* [To do] Nothing below is to be printed except the lines between the line holding "(get_relevant_texts (retriever self)" and the line holding "vs ← values_vectorstore values;", inclusive, each exactly as it appears.

* [Data records]
* * * *

Definition complete_base (values : BaseValues) : option BaseRetrievalQA :=
  c ← values_combine_documents_chain values;
  i ← values_input_key values;
  o ← values_output_key values;
  r ← values_return_source_documents values;
  Some {| combine_documents_chain := c; input_key := i; output_key := o;
          return_source_documents := r |}.

Definition validate_base_fields {FW : Framework} (input : gmap string PyVal)
  : BaseValues * Errors :=
  let '(c, e1) := validate_field input "combine_documents_chain" chain_validator None in
  let '(i, e2) := validate_field input "input_key" str_validator (Some "query") in
  let '(o, e3) := validate_field input "output_key" str_validator (Some "result") in
  let '(r, e4) :=
    validate_field input "return_source_documents" bool_validator (Some false) in
  ({| values_combine_documents_chain := c; values_input_key := i;
      values_output_key := o; values_return_source_documents := r |},
   e1 ++ e2 ++ e3 ++ e4).

(** ** [class RetrievalQA(BaseRetrievalQA, BaseModel)] *)

Module RetrievalQA.

Record t := {
  base :> BaseRetrievalQA;
  retriever : BaseRetriever
}.

Record Values := {
  values_base : BaseValues;
  values_retriever : option BaseRetriever
}.

Definition complete (values : Values) : option t :=
  b ← complete_base (values_base values);
  r ← values_retriever values;
  Some {| base := b; retriever := r |}.

Section methods.
Context {FW : Framework} {CO : Collaborators}.

Definition validate_fields (input : gmap string PyVal) : Values * Errors :=
  let '(b, e0) := validate_base_fields input in
  let '(r, e1) := validate_field input "retriever" retriever_validator None in
  ({| values_base := b; values_retriever := r |}, e0 ++ e1).

(** The constructor, called with keyword arguments [kwargs]. *)
Definition init (kwargs : gmap string PyVal) : Res t :=
  let '(values, errors) := validate_fields kwargs in
  let errors :=
    chain_errors kwargs ++ errors
      ++ extra_errors (chain_fields ++ RetrievalQA_fields) kwargs in
  validated errors (complete values).

Definition _get_docs (self : t) (question : string) : M (list Document) :=
  invoke (Call_get_relevant_texts (retriever self) question)
         (get_relevant_texts (retriever self) question).

End methods.

End RetrievalQA.

(** ** [class VectorDBQA(BaseRetrievalQA, BaseModel)] *)

Module VectorDBQA.

Record t := {
  base :> BaseRetrievalQA;
  vectorstore : VectorStore;
  k : Z;
  search_type : string;
  search_kwargs : gmap string Atom
}.

Record Values := {
  values_base : BaseValues;
  values_vectorstore : option VectorStore;
  values_k : option Z;
  values_search_type : option string;
  values_search_kwargs : option (gmap string Atom)
}.

Definition complete (values : Values) : option t :=
  b ← complete_base (values_base values);
  vs ← values_vectorstore values;
  k ← values_k values;
  st ← values_search_type values;
  kw ← values_search_kwargs values;
  Some {| base := b; vectorstore := vs; k := k; search_type := st;
          search_kwargs := kw |}.

(** The instance with one field replaced. *)
Definition set_k (z : Z) (self : t) : t :=
  {| base := base self; vectorstore := vectorstore self; k := z;
     search_type := search_type self; search_kwargs := search_kwargs self |}.

Definition set_search_type (mode : string) (self : t) : t :=
  {| base := base self; vectorstore := vectorstore self; k := k self;
     search_type := mode; search_kwargs := search_kwargs self |}.

Definition not_allowed (search_type : string) : string :=
  "search_type of " +:+ search_type +:+ " not allowed.".

(** [@root_validator() def validate_search_type(cls, values)] *)
Definition validate_search_type (values : Values) : Res Values :=
  match values_search_type values with
  | Some search_type =>
      if bool_decide (search_type ∉ ["similarity"; "mmr"])
      then Raise (ValueError (not_allowed search_type))
      else Ok values
  | None => Ok values
  end.

(** What the root validator adds to the errors. *)
Definition search_type_errors (values : VectorDBQA.Values) : Errors :=
  match values_search_type values with
  | Some s =>
      if bool_decide (s ∉ ["similarity"; "mmr"])
      then [(ROOT_KEY, not_allowed s)]
      else []
  | None => []
  end.

Section methods.
Context {FW : Framework} {CO : Collaborators}.

Definition validate_fields (input : gmap string PyVal) : Values * Errors :=
  let '(b, e0) := validate_base_fields input in
  let '(vs, e1) := validate_field input "vectorstore" vectorstore_validator None in
  let '(k, e2) := validate_field input "k" int_validator (Some 4) in
  let '(st, e3) :=
    validate_field input "search_type" str_validator (Some "similarity") in
  let '(kw, e4) := validate_field input "search_kwargs" dict_validator (Some ∅) in
  ({| values_base := b; values_vectorstore := vs; values_k := k;
      values_search_type := st; values_search_kwargs := kw |},
   e0 ++ e1 ++ e2 ++ e3 ++ e4).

* * * *

* [Answer space]
         (get_relevant_texts (retriever self) question).

End methods.

End RetrievalQA.

(** ** [class VectorDBQA(BaseRetrievalQA, BaseModel)] *)

Module VectorDBQA.

Record t := {
  base :> BaseRetrievalQA;
  vectorstore : VectorStore;
  k : Z;
  search_type : string;
  search_kwargs : gmap string Atom
}.

Record Values := {
  values_base : BaseValues;
  values_vectorstore : option VectorStore;
  values_k : option Z;
  values_search_type : option string;
  values_search_kwargs : option (gmap string Atom)
}.

Definition complete (values : Values) : option t :=
  b ← complete_base (values_base values);
  vs ← values_vectorstore values;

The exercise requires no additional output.